**TASK ITEM:** In the listing below, the lines starting with the line with "rewrite !msb_ok by" and going on through the line with "set (n := len" are to be reproduced exactly, and only those.

**AVAILABLE DATA:**
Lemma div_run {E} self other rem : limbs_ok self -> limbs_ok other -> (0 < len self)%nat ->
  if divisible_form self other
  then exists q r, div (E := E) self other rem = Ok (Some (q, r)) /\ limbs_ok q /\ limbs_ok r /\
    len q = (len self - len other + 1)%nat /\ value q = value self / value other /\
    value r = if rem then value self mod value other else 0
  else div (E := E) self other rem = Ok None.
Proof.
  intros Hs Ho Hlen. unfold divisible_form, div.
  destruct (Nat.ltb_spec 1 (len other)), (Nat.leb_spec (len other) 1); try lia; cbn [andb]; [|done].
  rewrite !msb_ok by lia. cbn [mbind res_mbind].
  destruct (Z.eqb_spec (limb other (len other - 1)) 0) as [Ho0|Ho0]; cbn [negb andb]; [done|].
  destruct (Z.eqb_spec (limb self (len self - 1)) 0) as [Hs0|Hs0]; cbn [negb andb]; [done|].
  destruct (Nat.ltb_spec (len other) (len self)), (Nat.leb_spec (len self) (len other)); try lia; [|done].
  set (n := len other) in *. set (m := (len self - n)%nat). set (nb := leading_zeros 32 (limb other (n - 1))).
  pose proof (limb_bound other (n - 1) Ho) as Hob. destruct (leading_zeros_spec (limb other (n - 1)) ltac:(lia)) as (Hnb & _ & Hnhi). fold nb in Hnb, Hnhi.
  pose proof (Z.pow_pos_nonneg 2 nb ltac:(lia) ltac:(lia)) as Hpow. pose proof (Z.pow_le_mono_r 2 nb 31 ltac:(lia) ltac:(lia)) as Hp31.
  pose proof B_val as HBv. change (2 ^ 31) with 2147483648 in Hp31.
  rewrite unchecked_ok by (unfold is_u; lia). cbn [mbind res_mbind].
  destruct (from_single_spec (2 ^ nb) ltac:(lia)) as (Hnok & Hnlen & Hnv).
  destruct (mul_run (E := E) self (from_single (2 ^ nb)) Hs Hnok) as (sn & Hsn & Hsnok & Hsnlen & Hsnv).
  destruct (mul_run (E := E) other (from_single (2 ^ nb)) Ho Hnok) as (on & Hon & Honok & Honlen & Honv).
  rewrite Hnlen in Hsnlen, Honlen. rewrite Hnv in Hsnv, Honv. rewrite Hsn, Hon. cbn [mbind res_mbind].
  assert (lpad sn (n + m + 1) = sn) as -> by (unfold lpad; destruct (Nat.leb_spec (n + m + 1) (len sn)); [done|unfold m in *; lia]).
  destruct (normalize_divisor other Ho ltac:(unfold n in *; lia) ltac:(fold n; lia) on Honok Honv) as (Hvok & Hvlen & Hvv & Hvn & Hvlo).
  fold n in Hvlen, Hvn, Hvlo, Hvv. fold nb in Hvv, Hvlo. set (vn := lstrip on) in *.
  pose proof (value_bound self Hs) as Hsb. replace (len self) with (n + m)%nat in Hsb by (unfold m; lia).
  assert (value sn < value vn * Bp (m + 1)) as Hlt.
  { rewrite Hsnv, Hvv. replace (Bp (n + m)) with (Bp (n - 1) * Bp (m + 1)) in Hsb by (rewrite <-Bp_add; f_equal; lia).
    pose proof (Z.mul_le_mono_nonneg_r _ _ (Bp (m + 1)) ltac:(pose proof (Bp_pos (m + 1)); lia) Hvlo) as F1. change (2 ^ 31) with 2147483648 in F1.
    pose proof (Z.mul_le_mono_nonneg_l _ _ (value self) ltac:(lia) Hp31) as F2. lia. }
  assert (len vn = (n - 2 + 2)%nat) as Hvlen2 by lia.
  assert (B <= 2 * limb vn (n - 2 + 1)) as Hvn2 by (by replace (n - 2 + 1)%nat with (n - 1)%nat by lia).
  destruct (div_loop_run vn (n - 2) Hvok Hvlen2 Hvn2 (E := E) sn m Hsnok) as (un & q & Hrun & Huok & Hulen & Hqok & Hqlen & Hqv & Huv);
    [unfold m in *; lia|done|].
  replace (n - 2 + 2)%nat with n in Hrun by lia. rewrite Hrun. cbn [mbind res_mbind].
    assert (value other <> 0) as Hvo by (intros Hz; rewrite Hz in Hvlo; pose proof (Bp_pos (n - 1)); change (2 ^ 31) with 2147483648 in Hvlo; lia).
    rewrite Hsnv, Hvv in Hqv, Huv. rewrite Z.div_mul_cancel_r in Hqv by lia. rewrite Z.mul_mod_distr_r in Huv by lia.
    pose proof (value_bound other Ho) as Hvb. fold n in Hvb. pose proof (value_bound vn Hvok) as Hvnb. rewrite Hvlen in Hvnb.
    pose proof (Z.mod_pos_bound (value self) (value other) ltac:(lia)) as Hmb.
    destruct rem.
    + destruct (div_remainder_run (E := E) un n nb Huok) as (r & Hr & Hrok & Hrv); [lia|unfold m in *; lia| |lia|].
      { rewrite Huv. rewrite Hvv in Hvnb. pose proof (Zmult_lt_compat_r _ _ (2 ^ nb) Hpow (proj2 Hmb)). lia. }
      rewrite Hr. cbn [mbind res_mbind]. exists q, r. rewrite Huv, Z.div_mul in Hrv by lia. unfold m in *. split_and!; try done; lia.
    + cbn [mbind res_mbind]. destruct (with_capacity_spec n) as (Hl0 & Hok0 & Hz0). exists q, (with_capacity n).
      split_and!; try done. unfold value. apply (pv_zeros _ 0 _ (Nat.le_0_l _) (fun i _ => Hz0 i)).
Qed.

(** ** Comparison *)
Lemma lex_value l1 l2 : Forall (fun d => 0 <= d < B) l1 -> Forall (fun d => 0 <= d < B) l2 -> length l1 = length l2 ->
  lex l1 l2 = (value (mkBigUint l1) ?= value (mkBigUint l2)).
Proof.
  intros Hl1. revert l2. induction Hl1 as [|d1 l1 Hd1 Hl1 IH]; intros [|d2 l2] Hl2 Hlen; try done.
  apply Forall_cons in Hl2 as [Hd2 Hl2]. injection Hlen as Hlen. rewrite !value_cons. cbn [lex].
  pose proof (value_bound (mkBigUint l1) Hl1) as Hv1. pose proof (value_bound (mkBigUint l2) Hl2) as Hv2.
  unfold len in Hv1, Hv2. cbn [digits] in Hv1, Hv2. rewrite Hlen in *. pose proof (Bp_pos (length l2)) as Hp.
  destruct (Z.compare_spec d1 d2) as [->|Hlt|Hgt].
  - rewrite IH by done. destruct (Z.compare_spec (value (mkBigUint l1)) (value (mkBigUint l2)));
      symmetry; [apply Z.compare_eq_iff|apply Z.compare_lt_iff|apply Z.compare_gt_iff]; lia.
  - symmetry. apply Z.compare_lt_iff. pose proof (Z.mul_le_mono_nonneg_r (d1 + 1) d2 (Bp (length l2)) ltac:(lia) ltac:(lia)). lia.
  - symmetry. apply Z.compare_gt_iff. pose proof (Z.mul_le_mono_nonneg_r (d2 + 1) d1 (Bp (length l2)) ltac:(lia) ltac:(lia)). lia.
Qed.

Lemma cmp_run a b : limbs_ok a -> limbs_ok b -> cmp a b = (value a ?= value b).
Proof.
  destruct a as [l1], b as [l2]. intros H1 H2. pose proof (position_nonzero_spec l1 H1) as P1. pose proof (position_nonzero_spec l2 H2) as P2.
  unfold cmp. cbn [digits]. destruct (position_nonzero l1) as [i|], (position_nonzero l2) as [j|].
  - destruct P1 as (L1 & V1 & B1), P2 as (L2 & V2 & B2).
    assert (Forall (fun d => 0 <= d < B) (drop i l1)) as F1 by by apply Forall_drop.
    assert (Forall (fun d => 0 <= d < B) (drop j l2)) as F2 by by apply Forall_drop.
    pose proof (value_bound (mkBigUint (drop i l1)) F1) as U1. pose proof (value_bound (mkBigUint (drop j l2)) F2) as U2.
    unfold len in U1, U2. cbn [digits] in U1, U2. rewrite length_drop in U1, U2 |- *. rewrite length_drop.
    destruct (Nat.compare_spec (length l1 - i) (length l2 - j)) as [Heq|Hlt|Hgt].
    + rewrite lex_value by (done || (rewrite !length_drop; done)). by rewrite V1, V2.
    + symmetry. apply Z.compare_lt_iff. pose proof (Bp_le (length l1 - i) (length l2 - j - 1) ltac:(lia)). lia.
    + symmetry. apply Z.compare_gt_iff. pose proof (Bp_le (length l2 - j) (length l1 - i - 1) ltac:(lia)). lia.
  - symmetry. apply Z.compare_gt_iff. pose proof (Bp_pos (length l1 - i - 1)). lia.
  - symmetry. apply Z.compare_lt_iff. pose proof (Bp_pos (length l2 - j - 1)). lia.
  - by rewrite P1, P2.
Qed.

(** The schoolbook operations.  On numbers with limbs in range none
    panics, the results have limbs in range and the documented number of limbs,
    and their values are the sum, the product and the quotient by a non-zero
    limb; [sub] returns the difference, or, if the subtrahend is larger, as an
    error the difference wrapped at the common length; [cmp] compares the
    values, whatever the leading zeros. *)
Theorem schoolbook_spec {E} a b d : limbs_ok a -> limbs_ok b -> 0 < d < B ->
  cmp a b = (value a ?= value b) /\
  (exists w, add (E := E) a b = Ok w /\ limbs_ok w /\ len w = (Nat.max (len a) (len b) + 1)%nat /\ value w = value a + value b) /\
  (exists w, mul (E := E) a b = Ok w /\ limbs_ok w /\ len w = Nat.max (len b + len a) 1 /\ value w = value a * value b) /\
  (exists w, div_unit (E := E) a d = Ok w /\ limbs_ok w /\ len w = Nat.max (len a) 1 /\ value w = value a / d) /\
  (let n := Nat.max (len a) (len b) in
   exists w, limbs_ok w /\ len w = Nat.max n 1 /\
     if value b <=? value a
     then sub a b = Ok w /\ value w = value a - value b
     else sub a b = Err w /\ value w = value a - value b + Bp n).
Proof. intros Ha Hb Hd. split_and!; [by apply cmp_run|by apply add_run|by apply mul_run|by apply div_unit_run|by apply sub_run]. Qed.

**OUTPUT:**
  rewrite !msb_ok by lia. cbn [mbind res_mbind].
  destruct (Z.eqb_spec (limb other (len other - 1)) 0) as [Ho0|Ho0]; cbn [negb andb]; [done|].
  destruct (Z.eqb_spec (limb self (len self - 1)) 0) as [Hs0|Hs0]; cbn [negb andb]; [done|].
  destruct (Nat.ltb_spec (len other) (len self)), (Nat.leb_spec (len self) (len other)); try lia; [|done].
  set (n := len other) in *. set (m := (len self - n)%nat). set (nb := leading_zeros 32 (limb other (n - 1))).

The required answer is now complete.